Carbon emissions resulting from the use of fossil fuels have majorly impacted the environment and the earth’s temperature. This impact has led to the proliferation of discussion around renewable energy and how renewables can be implemented. Policymakers are striving to halt climate change by incentivizing renewable energy resources and energy storage systems. Energy storage is used to store excess energy produced by any electrical system. This is generally more popular when used in tandem with solar energy, as excess energy is usually absorbed early in the day and then used at night when everyone is home and demand for energy is higher. Energy storage is helpful because it can respond to fluctuations in the grid. Even in the event of a power outage, you could switch over to an energy storage system and to ensure power for your home.
The concept of energy storage is not new. Early examples of energy storage include the kind of batteries which have been in use since the early nineteenth century. But twenty-first century energy storage systems go beyond mere batteries. Energy storage is a path to a cleaner, more dynamic grid. The demand for energy storage has risen, slowly but surely, alongside the popularization of renewables like solar energy. This has led to the development of new and better energy storage solutions.

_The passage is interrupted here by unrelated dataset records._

(** ** The total in the worlds the methods produce *)

(** X16. In a reachable world every item of the order has a price on the
    menu, so the default price 0 of [menu.get(item, 0)] is never the one
    [calculate_total] multiplies by. *)
Theorem ordered_items_priced (w : world) item qty :
  reachable w ->
  In (item, qty) (current_order (self w)) ->
  exists price, dict_get item (menu (self w)) = Some price.
Proof.
  intros Hw Hin.
  assert (Hm : dict_mem item (menu (self w)) = true).
  { apply (reachable_within_menu w Hw). unfold dict_keys.
    apply in_map_iff. exists (item, qty). split; [reflexivity | exact Hin]. }
  unfold dict_mem in Hm.
  destruct (dict_get item (menu (self w))) as [price|];
    [exists price; reflexivity | discriminate Hm].
Qed.

Lemma ordered_items_priced_witness :
  exists price, dict_get "Big Mac" (menu (self two_big_macs)) = Some price.
Proof.
  apply (ordered_items_priced two_big_macs "Big Mac" (PInt 2)).
  - apply reach_turn, reach_init.
  - left. reflexivity.
Defined.

Lemma calculate_total_loop_raises (m items : dict) (t : number) k q :
  In (k, q) items -> as_number q = None ->
  exists e, calculate_total_loop m items t = Raise e.
Proof.
  intros Hin Hq. revert t.
  induction items as [|[item qty] items IH]; intros t; [destruct Hin|].
  cbn [calculate_total_loop].
  set (price := match dict_get item m with Some p => p | None => PInt 0 end).
  destruct Hin as [E | Hin].
  - injection E as _ ->. unfold py_mul. rewrite Hq.
    destruct (as_number price) as [[n|f]|]; cbn [rbind]; eauto.
    destruct q; cbn [py_repeat rbind py_add as_number]; eauto;
      discriminate Hq.
  - destruct (py_mul _ qty) as [product|e]; cbn [rbind]; eauto.
    destruct (py_add t product) as [t'|e]; cbn [rbind]; eauto.
Qed.

(** X17. A quantity that is not a number (a string, a list, a mapping or
    null, all of which the filter lets through) makes [calculate_total]
    raise, and the assistant is left as it was. *)
Theorem calculate_total_rejects_non_number (w : world) item qty :
  In (item, qty) (current_order (self w)) ->
  as_number qty = None ->
  exists e, calculate_total w = (w, Raise e).
Proof.
  intros Hin Hq. unfold calculate_total, bind, get_self, lift.
  destruct (calculate_total_loop_raises (menu (self w)) (current_order (self w))
              (NInt 0) item qty Hin Hq) as [e He].
  exists e. rewrite He. reflexivity.
Qed.

Lemma calculate_total_rejects_non_number_witness :
  exists e,
    calculate_total (with_order default_menu
                       [("Coke", PInt 1); ("Big Mac", PStr "two")])
    = (with_order default_menu [("Coke", PInt 1); ("Big Mac", PStr "two")],
       Raise e).
Proof.
  apply (calculate_total_rejects_non_number
           (with_order default_menu [("Coke", PInt 1); ("Big Mac", PStr "two")])
           "Big Mac" (PStr "two")).
  - right. left. reflexivity.
  - reflexivity.
Defined.

Lemma calculate_total_depends (w w' : world) :
  menu (self w') = menu (self w) ->
  current_order (self w') = current_order (self w) ->
  snd (calculate_total w') = snd (calculate_total w).
Proof.
  intros Hm Ho. unfold calculate_total, bind, get_self, lift.
  rewrite Hm, Ho. destruct (calculate_total_loop _ _ _); reflexivity.
Qed.

(** X18. A turn that does not install an order, because the remote call
    raised or because the response could not be interpreted, leaves the
    result of [calculate_total] as it was before the turn. *)
Theorem failed_turn_keeps_total requests_post json_loads json_dumps
    stdout_encodes user_input w :
  (exists e, remote_reply requests_post json_dumps user_input w = Raise e) \/
  (exists response_text e,
      remote_reply requests_post json_dumps user_input w = Ok response_text /\
      interpret json_loads response_text = Raise e) ->
  snd (calculate_total (fst (process_user_message requests_post json_loads
                               json_dumps stdout_encodes user_input w)))
  = snd (calculate_total w).
Proof.
  intros H. apply calculate_total_depends.
  - apply turn_menu.
  - turn_cases. destruct H as [[e Hr] | [text [e [Hr Hi]]]]; rewrite Hr.
    + reflexivity.
    + rewrite Hi. destruct (_ && _); reflexivity.
Qed.

Lemma failed_turn_keeps_total_witness :
  snd (calculate_total (fst (process_user_message net_down loads dumps_keys utf8_stdout
                               "add a coke" two_big_macs)))
  = Ok (PInt 10).
Proof.
  rewrite (failed_turn_keeps_total net_down loads dumps_keys
      utf8_stdout "add a coke"
             two_big_macs).
  - reflexivity.
  - left. eexists. reflexivity.
Defined.

(** ** Clearing and the next request; bodies that are not mappings *)

(** X19. After [clear_order] the next turn's request carries no earlier
    entry of the conversation: it is the system prompt, built from the menu
    and an empty order, followed by the new user entry alone. *)
Theorem request_after_clear json_dumps user_input (w : world) :
  request_messages json_dumps
    (self (after_user_entry user_input (fst (clear_order w))))
  = [message "system"
       (PStr (get_system_prompt json_dumps (with_state (self w) [] [])));
     message "user" (PStr user_input)].
Proof. reflexivity. Qed.


(** * Community-AI-Governance-Research: the Wikipedia analyzers, embedded

    A shallow embedding of the text-scanning, pagination, aggregation and
    reporting code of the Wikipedia analyzer scripts, followed by the
    properties established about it.

    Conventions.
    - A Python string is a [list ascii]: the embedding covers the strings
      whose characters have code points below 256, a character being its
      8-bit code (ASCII, then Latin-1).  Whitespace, word characters and
      case folding are Python's on these characters.  Characters from
      U+0100 on are not covered, so no text here contains one.  A few of
      them meet the covered ones: the upper case of 0xb5 and of 0xff is
      such a character (and that of 0xdf is [SS]), and under
      [re.IGNORECASE] U+0130 and U+0131 match [i], U+017F matches [s],
      U+212A matches [k], and five more match 0xb5, 0xc5, 0xdf, 0xe5 and
      0xff.  What is proved about [re.IGNORECASE] and [str.lower] is
      proved for texts without these characters.
    - Python [int]s are [Z]; list indices, lengths and loop counters are [nat].
    - A [dict] (and a [Counter], a [defaultdict]) is an association list in
      insertion order with distinct keys, because iteration order is observed
      by [sorted] and [most_common].
    - Network calls are an oracle indexed by the number of the call: the
      answer may depend on the request and on when it is made.
    - [print] and [self.log] append to an output list that is returned with
      the result. *)

From Stdlib Require Import ZArith Lia Ascii String QArith.
From stdpp Require Import base list gmap strings sorting pretty.

Local Open Scope Z_scope.

(** ** Part I: definitions *)

(** *** Python runtime fragments *)

Module Py.

Definition text := list ascii.

Definition txt (s : string) : text := String.list_ascii_of_string s.

(** [dict]: insertion-ordered association list. *)
Section Dict.
Context {K V : Type} `{EqDecision K}.

Definition dict := list (K * V).

Fixpoint dict_get (d : dict) (k : K) : option V :=
  match d with
  | [] => None
  | (k', v) :: d' => if decide (k' = k) then Some v else dict_get d' k
  end.

(** [d[k] = v]: an existing key keeps its place, a new key goes last. *)
Fixpoint dict_set (k : K) (v : V) (d : dict) : dict :=
  match d with
  | [] => [(k, v)]
  | (k', v') :: d' =>
      if decide (k' = k) then (k', v) :: d' else (k', v') :: dict_set k v d'
  end.

Definition dict_keys (d : dict) : list K := d.*1.
Definition dict_values (d : dict) : list V := d.*2.
End Dict.

Arguments dict : clear implicits.

(** [c[k] += n] on a [Counter] or a [defaultdict(int)]. *)
Definition counter_add {K} `{EqDecision K} (k : K) (n : Z) (c : dict K Z)
  : dict K Z :=
  dict_set k (default 0 (dict_get c k) + n) c.

Definition sum_values {K} (c : dict K Z) : Z := foldr Z.add 0 (dict_values c).

(** [sorted(items, key=lambda x: x[1], reverse=True)].  Python's sort is
    stable and stays so under [reverse=True], which fixes the result: the
    items in descending count order, equal counts in their original order.
    Written as an insertion sort from the right. *)
Fixpoint insert_desc {K} (x : K * Z) (l : list (K * Z)) : list (K * Z) :=
  match l with
  | [] => [x]
  | y :: l' => if y.2 <=? x.2 then x :: y :: l' else y :: insert_desc x l'
  end.

Definition sorted_by_count_desc {K} (items : list (K * Z)) : list (K * Z) :=
  foldr insert_desc [] items.

(** The order of the sorted items. *)
Definition count_ge {K} : relation (K * Z) := λ x y, y.2 ≤ x.2.

(** [Counter.most_common(n)] is [heapq.nlargest(n, items, key=count)], which
    is specified as [sorted(items, key=count, reverse=True)[:n]];
    [most_common()] without an argument is the whole sorted list. *)
Definition most_common {K} (n : option nat) (c : dict K Z) : list (K * Z) :=
  match n with
  | Some n => take n (sorted_by_count_desc c)
  | None => sorted_by_count_desc c
  end.
(** * plundered/recorder: recording and replaying HTTP round trips

    A shallow embedding of [recorder.go] (package [recorder]) and the
    properties of its record/replay transports.

    The package's own code ([Record], [Replay], [ReplayFS], [buildName],
    [RoundTripFunc], [Filters], [errNotFound]) is embedded statement by
    statement.  What it calls in Go's standard library is modelled next to
    it: [crypto/md5] and [encoding/base64] as executable functions,
    [os], [io/fs] and [path] as a small file system with injectable
    failures, and the HTTP wire codec ([httputil.DumpRequest],
    [httputil.DumpResponse], [http.ReadResponse]) as an interface the
    theorems quantify over.

    The repository's package [cmdline] ([cmdline.go]) follows in a module
    of its own, ahead of the properties. *)

From Stdlib Require Import ZArith List String Ascii Bool Lia.
From Stdlib.Strings Require Import Byte.
From stdpp Require Import base option list strings gmap.

Local Open Scope string_scope.
Local Open Scope list_scope.
Local Open Scope Z_scope.

(** ** Bytes *)

(** Go's [[]byte]. *)
Abbreviation bytes := (list byte).

Definition Z_of_byte (x : byte) : Z := Z.of_N (Byte.to_N x).

Definition byte_of_Z (z : Z) : byte :=
  match Byte.of_N (Z.to_N (z mod 256)) with
  | Some x => x
  | None => x00
  end.
Lemma Path_hasPrevious_snoc (parentPath : Path) (i : nat) :
  Path_hasPrevious (parentPath ++ [i]) = bool_decide (0 < i).
Proof. unfold Path_hasPrevious. by rewrite Path_lastIndex_snoc. Qed.

Lemma Path_previous_snoc (parentPath : Path) (i : nat) :
  Path_previous (parentPath ++ [S i]) = Some (parentPath ++ [i]).
Proof.
  unfold Path_previous. rewrite Path_lastIndex_snoc, Path_init_snoc.
  rewrite bool_decide_true by lia. do 3 f_equal. lia.
Qed.

Lemma Node_get_app (root : Node) (p q : Path) :
  Node_get root (p ++ q) = Node_get root p ≫= λ n, Node_get n q.
Proof.
  revert root. induction p as [|i p IH]; intros root; simpl; [done|].
  destruct root as [s m|ty cs|cs]; simpl; [done| |];
    (destruct (cs !! i) as [c|]; [apply IH|done]).
Qed.

Lemma Node_get_child (n : Node) (i : nat) :
  Node_get n [i] = if isText n then None else Node_children n !! i.
Proof.
  destruct n as [s m|ty cs|cs]; simpl; [done| |]; by destruct (cs !! i).
Qed.

Lemma Node_get_snoc (root : Node) (parentPath : Path) (i : nat) (n : Node) :
  Node_get root (parentPath ++ [i]) = Some n ↔
  ∃ parent, Node_get root parentPath = Some parent ∧ isText parent = false ∧
            Node_children parent !! i = Some n.
Proof.
  rewrite Node_get_app. split.
  - destruct (Node_get root parentPath) as [parent|]; [|done].
    cbn [mbind option_bind]. rewrite Node_get_child.
    destruct (isText parent) eqn:Ht; [done|]. eauto.
  - intros (parent & -> & Ht & Hi). cbn [mbind option_bind].
    by rewrite Node_get_child, Ht.
Qed.

Lemma Node_parent_snoc (root : Node) (parentPath : Path) (i : nat) (parent : Node) :
  Node_get root parentPath = Some parent → isText parent = false →
  Node_parent root (parentPath ++ [i]) = Some parent.
Proof.
  intros Hp Ht. unfold Node_parent. rewrite Path_parent_snoc. simpl.
  rewrite Hp. simpl. by rewrite Ht.
Qed.

(** [Node.nodes] lists every path that resolves. *)
Lemma Node_paths_complete (root : Node) (path : Path) (n : Node) :
  Node_get root path = Some n → path ∈ Node_paths root.
Proof.
  revert root. induction path as [|i path IH]; intros root Hget.
  - destruct root; left.
  - assert (Hgo : ∀ (cs : list Node) (k j : nat) (c : Node),
      cs !! j = Some c → Node_get c path = Some n →
      (k + j) :: path ∈
        (fix go (i : nat) (cs : list Node) : list Path :=
           match cs with
           | [] => []
           | c :: cs' => map (cons i) (Node_paths c) ++ go (S i) cs'
           end) k cs).
    { induction cs as [|a cs IHcs]; intros k j c Hj Hc; [done|].
      destruct j as [|j]; simpl in Hj.
      - injection Hj as ->. apply elem_of_app. left.
        replace (k + 0) with k by lia.
        apply (list_elem_of_fmap_2 (cons k)). by apply IH.
      - apply elem_of_app. right.
        replace (k + S j) with (S k + j) by lia. by eapply IHcs. }
    destruct root as [s m|ty cs|cs]; simpl in Hget; [done| |];
      destruct (cs !! i) as [c|] eqn:Hi; try done;
      simpl; right; by apply (Hgo cs 0 i c).
Qed.
Lemma verdict_label_resolution_witness :
  (state empty_world !! "PROMPT" = None ∧
   (write_verdict_file "v" empty_world).2 =
     inr (<[ "file_path" := "court_records/unknown_subject.txt" ]> status_success)) ∧
  (state world_with_prompts !! "PROMPT" =
     Some (PList [PStr "Napoleon"; PStr "Julius Caesar"]) ∧
   last [PStr "Napoleon"; PStr "Julius Caesar"] = Some (PStr "Julius Caesar") ∧
   (write_verdict_file "v" world_with_prompts).2 =
     inr (<[ "file_path" := "court_records/Julius_Caesar.txt" ]> status_success)).
Proof.
  split.
  - split; [reflexivity|].
    apply (proj1 (verdict_label_resolution empty_world "v")). reflexivity.
  - split; [reflexivity|]. split; [reflexivity|].
    apply (proj2 (verdict_label_resolution world_with_prompts "v")
             [PStr "Napoleon"; PStr "Julius Caesar"] "Julius Caesar");
      reflexivity.
Defined.

(** C8: the root is a sequential composer over the inquiry step, the
    trial loop and the verdict writer, in this order; the loop runs the
    parallel team of the admirer and the critic and then the judge, who
    alone can leave the loop; the inquiry step has the overwrite tool and
    the verdict writer the file tool. *)
Theorem workflow_tree_shape :
  shape_of root_agent = Sequential [Step; Loop [Parallel [Step; Step]; Step]; Step] ∧
  agent_children root_agent = [inquiry_agent; trial_loop; verdict_writer] ∧
  agent_name <$> agent_children root_agent =
    ["inquiry_agent"; "trial_loop"; "verdict_writer"] ∧
  agent_tools inquiry_agent = [SetStateValue] ∧
  agent_children trial_loop = [investigation_team; judge_agent] ∧
  agent_name <$> agent_children trial_loop = ["investigation_team"; "judge_agent"] ∧
  agent_children investigation_team = [admirer_agent; critic_agent] ∧
  agent_name <$> agent_children investigation_team = ["admirer_agent"; "critic_agent"] ∧
  agent_tools admirer_agent = [WikiTool; UpdateResearchData] ∧
  agent_tools critic_agent = [WikiTool; UpdateResearchData] ∧
  agent_tools judge_agent = [UpdateResearchData; ExitLoop] ∧
  agent_tools verdict_writer = [WriteVerdictFile].
Proof. repeat split. Qed.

It’s no secret that the United States uses a ton of energy. In 2017 alone, the US generated 4 billion megawatt-hours of electricity and only had 431 MWh of electricity storage. In the event of a mass blackout throughout the entirety of the United States, not even half of the US would have electricity—based on the amount of storage the US has. Although the US has advanced in the use of renewables, there has been less progress towards the widespread use of battery storage. By the end of 2017, there were 708 MW of large-scale battery storage on the United States energy grid. Many of these were independent of regional organizations that own the battery systems. These organizations are able to control electricity pricing and distribution throughout their customer client base.
A lot of battery storage projects are generally made for short-term energy storage—even in homes. Many homes that do opt for backup energy storage generally only store enough power for one full day. This means that many customers are still connected to—and therefore heavily dependent upon— the energy grid. With these market limitations for energy storage, many small scale storage projects are for residential use.
Here are some of the different energy storage technologies:
Lithium-ion batteries were originally produced commercially by Sony in the early 1990s. These batteries were generally used for small scale items such as cell phones. Many energy storage developers now use lithium-ion for large-scale batteries and electric vehicles. With the popularity of lithium-ion batteries in energy storage, prices have dropped to $209/kWh. Lithium-ion batteries are one of the most popular battery storage options—making up more than 90% of the global grid battery storage market. Lithium-ion batteries are lightweight, and known for their high energy density. Because of the popularity and functionality of lithium ion batteries, many developing countries use them as a way to power rural areas in their community. As discussed, the lithium-ion battery is, and will continue to be, a popular choice for battery storage as companies aim to create larger systems for more efficient energy storage.
Although flywheels are not suitable for long-term energy storage, they are effective to help shift the loads of electricity. Flywheels have long life cycles, low maintenance costs, quick response times, and a high energy density. Flywheels are generally more popular in the motor industry to help store energy. Vehicles can use the energy to minimize air friction and slow down the wheel. Flywheel technology was first introduced in 2011 and is now used to regulate the grid in the United States. It’s only been in the industry a short time thus far, but flywheel energy storage is expected to grow in popularity in the coming years.
Compressed-Air Energy Storage
Compressed-air storage is a type of energy storage which operates by pumping air into an underground hole. This is often done in a salt cavern during off peak hours, when the price of electricity is lower. With this type of energy storage, the air from underground is released back into the facility when energy is needed. Then the released air is heated, expanding and powering an electricity generator. Through this process gas is released. Although this option does release carbon, the energy output is three times that of natural gases—making it much more energy efficient.